Lately, there is an increasing debate about the future of linear television. But is there a growing number of viewers choosing to exchange old fashioned linear television for VOD services as Netflix and YouTube as often claimed? And is linear TV perceived as old-fashioned by millennials?
Nielsen research (2016) revealed that only 11% of the viewers in Europe pay for broadcasts or VOD services. And in countries like The Netherlands and The United Kingdom paid VOD services are only used at an average of 15 minutes a day. Still the Dutch viewers watch at an average of 183 minutes (2016) linear TV per day. The British even watch more TV: at an average of 240 minutes per day. So the share of paid VOD viewing compared to linear TV viewing is limited. Television is still a mass medium.
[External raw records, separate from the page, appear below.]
(** The scenario of the specification: markers at 10 and 20 are listed
    most recent first, and confirming on index 0 freezes the later one. *)
Lemma confirmCheckpointSelection_freezes_witness :
  let s := initialStore [checkpointSaved 10 "AAAAAAAA"; checkpointSaved 20 "BBBBBBBB"] in
  0 <= selectedCheckpointIndexAtom s < checkpointCountAtom exampleHost s /\
  exists c, commitHash c = "BBBBBBBB" /\ ts c = 20 /\
    selectedCheckpointAtom (snd (confirmCheckpointSelectionAtom exampleHost s)) = Some c /\
    selectedCheckpointAtom
      (scopeEvents [MessagesReplaced []; ScopeMoved Down]
         (snd (confirmCheckpointSelectionAtom exampleHost s))) = Some c.
Proof.
  intros s. assert (Hi : 0 <= selectedCheckpointIndexAtom s < checkpointCountAtom exampleHost s)
    by (vm_compute; split; [discriminate | reflexivity]).
  split; [exact Hi|].
  destruct (confirmCheckpointSelection_freezes exampleHost s Hi) as (c & Hc & H).
  cbv zeta in H. destruct H as (_ & _ & _ & Hsel & Hlater).
  exists c. vm_compute in Hc. injection Hc as Hc.
  split; [now rewrite <- Hc|]. split; [now rewrite <- Hc|].
  split; [exact Hsel | apply Hlater].
Defined.

Lemma navigation_wraps_witness :
  let s := initialStore exampleMessages in
  1 <= checkpointCountAtom exampleHost s /\
  selectedCheckpointIndexAtom (navigateCheckpointUpAtom exampleHost s) = 2 /\
  selectedRestoreTypeIndexAtom (navigateRestoreTypeUpAtom s) = 2.
Proof.
  intros s. assert (Hn : 1 <= checkpointCountAtom exampleHost s) by (vm_compute; discriminate).
  split; [exact Hn|].
  pose proof (navigation_wraps exampleHost s) as H. cbv zeta in H.
  destruct H as (Hlist & Hup3 & _). destruct (Hlist Hn) as (Hup & _).
  split; [exact (Hup eq_refl) | exact (Hup3 eq_refl)].
Defined.

End SelectionExamples.

(** ** Checkpoint ledger: the message preview *)

Section Preview.
Import Checkpoint.

Lemma length_append (a b : string) :
  String.length (String.append a b) = (String.length a + String.length b)%nat.
Proof.
  induction a as [|c a IH]; [reflexivity|].
  change (S (String.length (String.append a b)) = S (String.length a + String.length b)%nat).
  now rewrite IH.
Qed.

Lemma length_take (n : nat) (s : string) :
  String.length (Js.take n s) = Nat.min n (String.length s).
Proof.
  revert s. induction n as [|n IH]; intros [|c s]; try reflexivity.
  change (S (String.length (Js.take n s)) = S (Nat.min n (String.length s))).
  now rewrite IH.
Qed.

(** [truncateText] at the bound the ledger uses. *)
Lemma truncateText_50 (text : string) :
  (Js.len text <= 50 /\ truncateText text 50 = text) \/
  (50 < Js.len text /\
   truncateText text 50 = String.append (Js.take 47 text) "..." /\
   Js.len (truncateText text 50) = 50).
Proof.
  unfold truncateText. destruct (Z.leb_spec (Js.len text) 50) as [Hle|Hgt].
  - left. now split.
  - right. split; [exact Hgt|].
    assert (Hs : Js.slice0 (50 - 3) text = Js.take 47 text) by reflexivity.
    rewrite Hs. split; [reflexivity|].
    unfold Js.len in *. rewrite length_append, length_take. cbn [String.length]. lia.
Qed.

Lemma truncateText_bound (text : string) : Js.len (truncateText text 50) <= 50.
Proof.
  destruct (truncateText_50 text) as [[Hle ->]|(_ & _ & ->)]; [exact Hle | lia].
Qed.

Lemma truthy_text (o : option string) :
  Js.truthy o = true <-> exists text, o = Some text /\ text <> "".
Proof.
  destruct o as [text|]; cbn.
  - rewrite negb_true_iff, String.eqb_neq. split.
    + intros Hne. now exists text.
    + now intros (text' & [= <-] & Hne).
  - split; [discriminate | now intros (text & Habs & _)].
Qed.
That’s why vloggers go multiscreen. The Dutch online Katwalk format – about fashion, beauty and entertainment – was first distributed on Dutch RTL Multi Channel Network in 2016 and later on was launched at one of RTL’s commercial TV channels (RTL5). But not only local players are attracted to linear TV distribution. Also international players like to distribute their video content via linear TV. This year (2017) Facebook announced to distribute video content in an app at cable’s set top boxes, and video platform Vice already offers linear programming at the American and Dutch cable systems.
However, also a reverse trend is observable. A growing number of traditional TV channels are distributing their content through online platforms. Earlier this year CBS announced to offer television subscriptions in co-operation with Google. Comparable deals are planned with the FOX sports FX and National Geographic Channel. Also YouTube announced the launch of YouTube Unplugged, a service which will distribute several traditional American networks like CBS, ABC and ESPN. This could also be a new opportunity for Dutch networks to appeal to a younger audience. But the networks have chosen to distribute their channels through their own catch-up online platforms.
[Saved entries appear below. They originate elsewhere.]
Lemma monitor_is_held_ensureStatsInterval (s : State) :
  intervals_inv s -> monitor_is_held s ->
  monitor_is_held (ensureStatsInterval s).
Proof.
  intros (Hlt & _) Hall. pose proof Hall as (Hnone & Hheld & Hflag).
  unfold ensureStatsInterval.
  destruct (statsInterval s); [done|].
  split_and!; simpl; [done| |done].
  intros h p. rewrite lookup_insert_Some, <- Hheld. split.
  - by intros [[_ [=]]|[_ Hi]].
  - intros Hi. right. split; [|done]. intros <-.
    specialize (Hlt _ _ Hi). lia.
Qed.

Lemma monitor_is_held_stopMonitoring (s : State) :
  monitor_is_held s ->
  monitor_is_held (stopMonitoring s)
  /\ (forall h p, running (stopMonitoring s) !! h <> Some (Monitor, p)).
Proof.
  intros Hall. pose proof Hall as (Hnone & Hheld & Hflag).
  unfold stopMonitoring.
  destruct (isMonitoring s) eqn:Hm; cbn [negb].
  - destruct (proj1 Hflag eq_refl) as [h Hh]. rewrite Hh. simpl.
    assert (Hgone : forall h' p,
              delete h (running s) !! h' <> Some (Monitor, p)).
    { intros h' p [Hne Hi]%lookup_delete_Some.
      apply Hheld in Hi as [? _]. congruence. }
    split; [|exact Hgone]. split_and!; simpl; [done| |].
    + intros h' p. split; [by intros ?%Hgone|by intros [[=] _]].
    + split; [done|]. by intros [? [=]].
  - split; [done|]. intros h p Hi. apply Hheld in Hi as [Hh _].
    assert (is_Some (monitoringInterval s)) as ?%Hflag by eauto.
    congruence.
Qed.

Lemma monitor_is_held_start (awaited : bool) (interval : Z) (s : State) :
  intervals_inv s -> monitor_is_held s ->
  monitor_is_held
    (startMonitoring_resumed 0 (startMonitoring_called awaited interval s)).
Proof.
  intros Hinv Hall. pose proof Hall as (Hnone & Hheld & Hflag).
  unfold startMonitoring_called.
  destruct (isMonitoring s) eqn:Hm.
  - (* answered at once; nothing is suspended *)
    assert (Hs1 : monitor_is_held
                    (if awaited then ensureTimeUpdateTimer s else s)).
    { destruct awaited; [|done].
      by apply monitor_is_held_ensureTimeUpdateTimer. }
    unfold startMonitoring_resumed. by rewrite (proj1 Hs1).
  - unfold startMonitoring_resumed. simpl. rewrite Hnone. simpl.
    assert (Hnoh : monitoringInterval s = None).
    { pose proof (proj2 Hflag) as Hc.
      destruct (monitoringInterval s) eqn:E; [|done].
      specialize (Hc ltac:(eauto)). congruence. }
    match goal with
    | |- monitor_is_held (if awaited then ensureTimeUpdateTimer ?x else ?x) =>
        assert (Hs2 : intervals_inv x /\ monitor_is_held x)
    end.
    { split.
      - destruct Hinv as (Hlt & Hstats & Htime & Hmon).
        assert (Hfresh : running s !! nextHandle s = None).
        { destruct (running s !! nextHandle s) eqn:E; [|done].
          specialize (Hlt _ _ E). lia. }
        split_and!; simpl.
        + intros h j [[<- <-]|[Hne Hj]]%lookup_insert_Some; [lia|].
          specialize (Hlt _ _ Hj). lia.
        + intros h p. rewrite lookup_insert_Some, <- Hstats. split.
          * by intros [[_ [=]]|[_ Hj]].
          * intros Hj. right. split; [|done]. intros <-. congruence.
        + intros h p. rewrite lookup_insert_Some, <- Htime. split.
          * by intros [[_ [=]]|[_ Hj]].
          * intros Hj. right. split; [|done]. intros <-. congruence.
        + intros h [= <-]. split; [lia|]. intros j.
          rewrite lookup_insert_eq. by intros [= <-].
      - split_and!; simpl; [done| |by eauto].
        intros h p. rewrite lookup_insert_Some. split.
        + intros [[<- [= <-]]|[_ Hi]]; [done|].
          apply Hheld in Hi as [? _]. congruence.
        + intros [[= <-] ->]. by left. }
    destruct Hs2 as [Hinv2 Hheld2]. destruct awaited; [|done].
    by apply monitor_is_held_ensureTimeUpdateTimer.
Qed.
The online distribution of the Dutch channels through international platforms could interest millennials in linear viewing. Certainly, because many new online TV channels are distributing premium (linear) content. A video platform as Crackle offers high quality programmes as Comedian in cars getting coffee and action series like Cleaners (about a professional trained team of hit men). AOL originals even created a talk show format – Parkbench – in which Steve Buscemi follows various famous friends in New York. The show won (2016) an Emmy award for best short-form variety series on Sunday.
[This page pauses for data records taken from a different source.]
(** C7. The [produces] set written by [create_variant] and by
    [update_variant] is the discovered feature set minus the union of the
    [removes] sets of the realized combos ([of]); it never contains a
    feature that a realized combo removes. *)
Theorem produces_excludes_removed_features
    (data : Data) (uid : string) (cards : list Z)
    (combos_included features : gset Z) (ok restore : bool) :
  let realized_removes : gset Z :=
    ⋃ (map (fun c => list_to_set (Combo.removes c))
           (filter (fun c => Combo.id c ∈ combos_included) (combos data))) in
  (* update_variant *)
  (forall v0, variants_get data uid = Ok v0 ->
     exists data', update_variant data uid combos_included features ok restore = Ok data')
  /\ (forall data' v,
        update_variant data uid combos_included features ok restore = Ok data' ->
        v ∈ variants data' -> Variant.unique_id v = uid ->
        Variant.of_ v = combos_included
        /\ Variant.produces v = features ∖ realized_removes
        /\ forall c f, c ∈ combos data -> Combo.id c ∈ Variant.of_ v ->
                       f ∈ Combo.removes c -> f ∉ Variant.produces v)
  (* create_variant *)
  /\ (exists v,
        variants (create_variant data uid cards combos_included features ok)
          = variants data ++ [v]
        /\ Variant.unique_id v = uid
        /\ Variant.of_ v = combos_included
        /\ Variant.produces v = features ∖ realized_removes
        /\ forall c f, c ∈ combos data -> Combo.id c ∈ Variant.of_ v ->
                       f ∈ Combo.removes c -> f ∉ Variant.produces v).
Proof.
  intros realized_removes. split; [|split].
  - intros v0 Hget. eexists. by apply update_variant_row.
  - intros data' v Hup Hv Huid.
    apply update_variant_inv in Hup as (v0 & Hget & ->).
    apply variants_get_elem in Hget as [Hin0 Huid0].
    apply elem_of_store_row in Hv as [[-> _]|[_ Hne]]; [|simpl in Hne; congruence].
    simpl. split; [done|]. split; [done|].
    intros c f Hc Hof Hf Hp. apply elem_of_difference in Hp as [_ Hp].
    apply Hp, removes_of_spec. exists c. simpl. done.
  - exists (created_row data uid cards combos_included features ok).
    rewrite create_variant_row. simpl. repeat split.
    intros c f Hc Hof Hf Hp. apply elem_of_difference in Hp as [_ Hp].
    apply Hp, removes_of_spec. exists c. simpl. done.
Qed.


(** ** The empty card universe *)

Lemma filter_none {A} (P : A -> Prop) `{forall x, Decision (P x)} (l : list A) :
  (forall x, x ∈ l -> ~ P x) -> filter P l = [].
Proof.
  induction l as [|x l IH]; intros Hl; [done|].
  rewrite filter_cons, decide_False.
  - apply IH. intros y Hy. apply Hl. by right.
  - apply Hl. by left.
Qed.


(** ** The result monad and its folds *)

Lemma bind_Ok {A B} (f : A -> res B) (a : A) : (Ok a ≫= f) = f a.
Proof. reflexivity. Qed.

Lemma bind_Ok_inv {A B} (f : A -> res B) (m : res A) (b : B) :
  (m ≫= f) = Ok b -> exists a, m = Ok a /\ f a = Ok b.
Proof. destruct m; simpl; intros H; try discriminate. eauto. Qed.

Lemma foldM_ext {A S} (f g : S -> A -> res S) (s : S) (l : list A) :
  (forall s x, x ∈ l -> f s x = g s x) -> foldM f s l = foldM g s l.
Proof.
  revert s. induction l as [|x l IH]; intros s Hfg; simpl; [done|].
  rewrite Hfg by left. destruct (g s x); simpl; try done.
  apply IH. intros. apply Hfg. by right.
Qed.

Lemma mapM_res_cons {A B} (f : A -> res B) (x : A) (l : list A) :
  mapM f (x :: l) = y ← f x; ys ← mapM f l; Ok (y :: ys).
Proof. reflexivity. Qed.

Lemma mapM_res_app {A B} (f : A -> res B) (l1 l2 : list A) :
  mapM f (l1 ++ l2) = ys1 ← mapM f l1; ys2 ← mapM f l2; Ok (ys1 ++ ys2).
Proof.
  induction l1 as [|x l1 IH].
  - change (mapM f ([] ++ l2)) with (mapM f l2).
    change (mapM f []) with (Ok (@nil B)). rewrite bind_Ok.
    destruct (mapM f l2); reflexivity.
  - rewrite <- app_comm_cons, !mapM_res_cons. destruct (f x); try done.
    rewrite !bind_Ok, IH. destruct (mapM f l1); try done.
    rewrite !bind_Ok. destruct (mapM f l2); reflexivity.
Qed.

Lemma mapM_res_Ok_Forall2 {A B} (f : A -> res B) (l : list A) (ys : list B) :
  mapM f l = Ok ys <-> Forall2 (fun x y => f x = Ok y) l ys.
Proof.
  revert ys. induction l as [|x l IH]; intros ys.
  - split.
    + intros H. inversion H. constructor.
    + intros H. by inversion H.
  - rewrite mapM_res_cons. split.
    + intros H. apply bind_Ok_inv in H as (y & Hy & H).
      apply bind_Ok_inv in H as (ys' & Hys & H). inversion H; subst.
      constructor; [done|]. by apply IH.
    + intros H. inversion H as [|? y ? ys' Hy Hys]; subst.
      rewrite Hy. simpl. apply IH in Hys. by rewrite Hys.
Qed.

(** ** The priority analyzer *)

Lemma priority_dict_fuel_irrelevant (data : Data) (f1 f2 : nat)
    (combo : Combo.t) (k : Z) :
  enough_fuel f1 k -> enough_fuel f2 k ->
  priority_dict_fuel f1 data combo k = priority_dict_fuel f2 data combo k.
Proof.
  revert f2 combo k.
  induction f1 as [|f1 IH]; intros f2 combo k H1 H2;
    unfold enough_fuel, RECURSION_LIMIT in *.
  - destruct f2; simpl; unfold RECURSION_LIMIT;
      destruct (Z.ltb_spec 20 k); try done; lia.
  - destruct f2 as [|f2]; simpl; unfold RECURSION_LIMIT;
      destruct (Z.ltb_spec 20 k); try done; try lia.
    apply foldM_ext. intros r feature _.
    apply foldM_ext. intros r' combo' _.
    rewrite (IH f2); [done| |]; unfold enough_fuel, RECURSION_LIMIT; lia.
Qed.

Lemma priority_dict_rec_call (data : Data) (combo : Combo.t) (k : Z) :
  k <= RECURSION_LIMIT ->
  priority_dict_fuel (Nat.pred (Z.to_nat (RECURSION_LIMIT + 2 - k))) data combo (k + 2)
  = priority_dict_for_combo data combo (k + 2).
Proof.
  intros Hk. unfold priority_dict_for_combo.
  apply priority_dict_fuel_irrelevant; unfold enough_fuel, RECURSION_LIMIT in *; lia.
Qed.

Ltac map_lookup :=
  apply map_eq; intros ?i; apply option_eq; intros ?y;
  repeat (rewrite ?lookup_union_Some_raw, ?lookup_union_None,
            ?lookup_insert_Some, ?lookup_insert_None,
            ?lookup_gset_to_gmap_Some, ?lookup_gset_to_gmap_None,
            ?lookup_empty,
            ?elem_of_list_to_set, ?not_elem_of_list_to_set,
            ?elem_of_app, ?not_elem_of_app, ?elem_of_cons, ?not_elem_of_cons).

Lemma foldl_insert_const (v : Z) (l : list Z) (r : gmap Z Z) :
  foldl (fun result card => <[card := v]> result) r l
  = gset_to_gmap v (list_to_set l) ∪ r.
Proof.
  revert r. induction l as [|x l IH]; intros r; simpl.
  - by rewrite gset_to_gmap_empty, (left_id_L ∅ (∪)).
  - rewrite IH. map_lookup.
    rewrite elem_of_union, elem_of_singleton, elem_of_list_to_set.
    destruct (decide (x = i)), (decide (i ∈ l)); intuition congruence.
Qed.

Lemma union_list_map_app (ps1 ps2 : list (gmap Z Z)) :
  ⋃ (ps1 ++ ps2) = ⋃ ps1 ∪ ⋃ ps2.
Proof.
  induction ps1 as [|p ps1 IH]; simpl.
  - by rewrite (left_id_L ∅ (∪)).
  - by rewrite IH, (assoc_L (∪)).
Qed.

Section PriorityFolds.
Variable rec : Combo.t -> res (gmap Z Z).

Lemma merge_producers (cs : list Combo.t) (r : gmap Z Z) :
  foldM (fun result combo' => p1 ← rec combo'; Ok (result ∪ p1)) r cs
  = ps ← mapM rec cs; Ok (r ∪ ⋃ ps).
Proof.
  revert r. induction cs as [|c cs IH]; intros r.
  - simpl. by rewrite (right_id_L ∅ (∪)).
  - rewrite mapM_res_cons. simpl. destruct (rec c) as [p| |]; simpl; try done.
    rewrite IH. destruct (mapM rec cs) as [ps| |]; simpl; try done.
    by rewrite (assoc_L (∪)).
Qed.

Lemma merge_features (data : Data) (v : Z) (fs : list Feature.t) (r : gmap Z Z) :
  foldM (fun result feature =>
      let result :=
        foldl (fun result card => <[card := v]> result) result
              (Feature.cards feature) in
      foldM (fun result combo' => p1 ← rec combo'; Ok (result ∪ p1))
        result (produced_by_combos_all data feature)) r fs
  = ps ← mapM rec (flat_map (produced_by_combos_all data) fs);
    Ok (gset_to_gmap v (list_to_set (flat_map Feature.cards fs)) ∪ r ∪ ⋃ ps).
Proof.
  revert r. induction fs as [|f fs IH]; intros r.
  - simpl. by rewrite gset_to_gmap_empty, (left_id_L ∅ (∪)), (right_id_L ∅ (∪)).
  - simpl. rewrite merge_producers, mapM_res_app, foldl_insert_const.
    destruct (mapM rec (produced_by_combos_all data f)) as [ps1| |]; simpl; try done.
    rewrite IH.
    destruct (mapM rec (flat_map _ fs)) as [ps2| |]; simpl; try done.
    f_equal. rewrite union_list_map_app.
    generalize (⋃ ps1) (⋃ ps2). intros u1 u2. map_lookup.
    destruct (decide (i ∈ Feature.cards f)),
      (decide (i ∈ flat_map Feature.cards fs)), (r !! i), (u1 !! i);
      intuition congruence.
Qed.
End PriorityFolds.

(** The analyzer as one equation: within the limit, the depth map is the
    needed-feature cards at depth+1, then the included cards at depth, then
    the maps of the producing combos at depth+2 in visiting order, earlier
    entries taking precedence; an exception of a recursive call is the
    exception of the call. *)
Lemma priority_dict_for_combo_eq (data : Data) (combo : Combo.t) (k : Z) :
  k <= RECURSION_LIMIT ->
  priority_dict_for_combo data combo k =
    ps ← mapM (fun c => priority_dict_for_combo data c (k + 2)) (producers data combo);
    Ok (gset_to_gmap (k + 1) (list_to_set (needed_cards data combo))
        ∪ gset_to_gmap k (list_to_set (Combo.includes combo))
        ∪ ⋃ ps).
Proof.
  intros Hk. unfold priority_dict_for_combo at 1.
  destruct (Z.to_nat (RECURSION_LIMIT + 2 - k)) as [|n] eqn:Hn;
    [unfold RECURSION_LIMIT in *; lia|].
  simpl. destruct (Z.ltb_spec RECURSION_LIMIT k); [lia|].
  rewrite foldl_insert_const, (right_id_L ∅ (∪)).
  erewrite foldM_ext.
  - apply merge_features.
  - intros r feature _. simpl. apply foldM_ext. intros r' c _.
    replace n with (Nat.pred (Z.to_nat (RECURSION_LIMIT + 2 - k))) by lia.
    by rewrite priority_dict_rec_call.
Qed.

Lemma priority_dict_above_limit (data : Data) (combo : Combo.t) (k : Z) :
  RECURSION_LIMIT < k ->
  priority_dict_for_combo data combo k = Raise (RecursionLimitReached (Combo.id combo)).
Proof.
  intros Hk. unfold priority_dict_for_combo.
  destruct (Z.to_nat _); simpl; destruct (Z.ltb_spec RECURSION_LIMIT k); done || lia.
Qed.

Lemma mapM_res_no_Diverge {A B} (f : A -> res B) (l : list A) :
  (forall x, x ∈ l -> f x <> Diverge) -> mapM f l <> Diverge.
Proof.
  induction l as [|x l IH]; intros Hf; [done|].
  rewrite mapM_res_cons.
  destruct (f x) eqn:Hx; simpl; try done.
  - destruct (mapM f l) eqn:Hl; simpl; try done.
    exfalso. apply IH; [|done]. intros. apply Hf. by right.
  - exfalso. apply (Hf x); [by left|done].
Qed.

(** The analyzer is total: it returns a map or raises. *)
Lemma priority_dict_total (data : Data) (combo : Combo.t) (k : Z) :
  priority_dict_for_combo data combo k <> Diverge.
Proof.
  destruct (Z.ltb_spec RECURSION_LIMIT k) as [Hk|Hk];
    [by rewrite priority_dict_above_limit|].
  remember (Z.to_nat (RECURSION_LIMIT - k)) as n eqn:Hn.
  revert combo k Hk Hn. induction (lt_wf n) as [n _ IH]. intros combo k Hk ->.
  rewrite priority_dict_for_combo_eq by done.
  destruct (mapM _ _) as [ps| |] eqn:Hps; simpl; try done.
  exfalso. revert Hps. apply mapM_res_no_Diverge. intros c _.
  destruct (Z.ltb_spec RECURSION_LIMIT (k + 2)) as [Hk2|Hk2];
    [by rewrite priority_dict_above_limit|].
  eapply IH; [|done|reflexivity]. unfold RECURSION_LIMIT in *. lia.
Qed.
It is striking that even online channels exist, which are linear watched. Channels like Twitch (gaming) and the channel Spongebob are examples of this.
It has been a recurring theme among media experts that millennials have rejected linear TV. Probably this is due to the old-fashioned image of the traditional way of viewing (terrestrial and cable TV) and especially when one takes into account the rise of all types of linear online channels. So, European broadcasters in general and Dutch broadcasters in particular should think about distributing their linear channels through YouTube. Distributing channels through YouTube could imply that millennials massively will watch ‘linear TV’, but only online.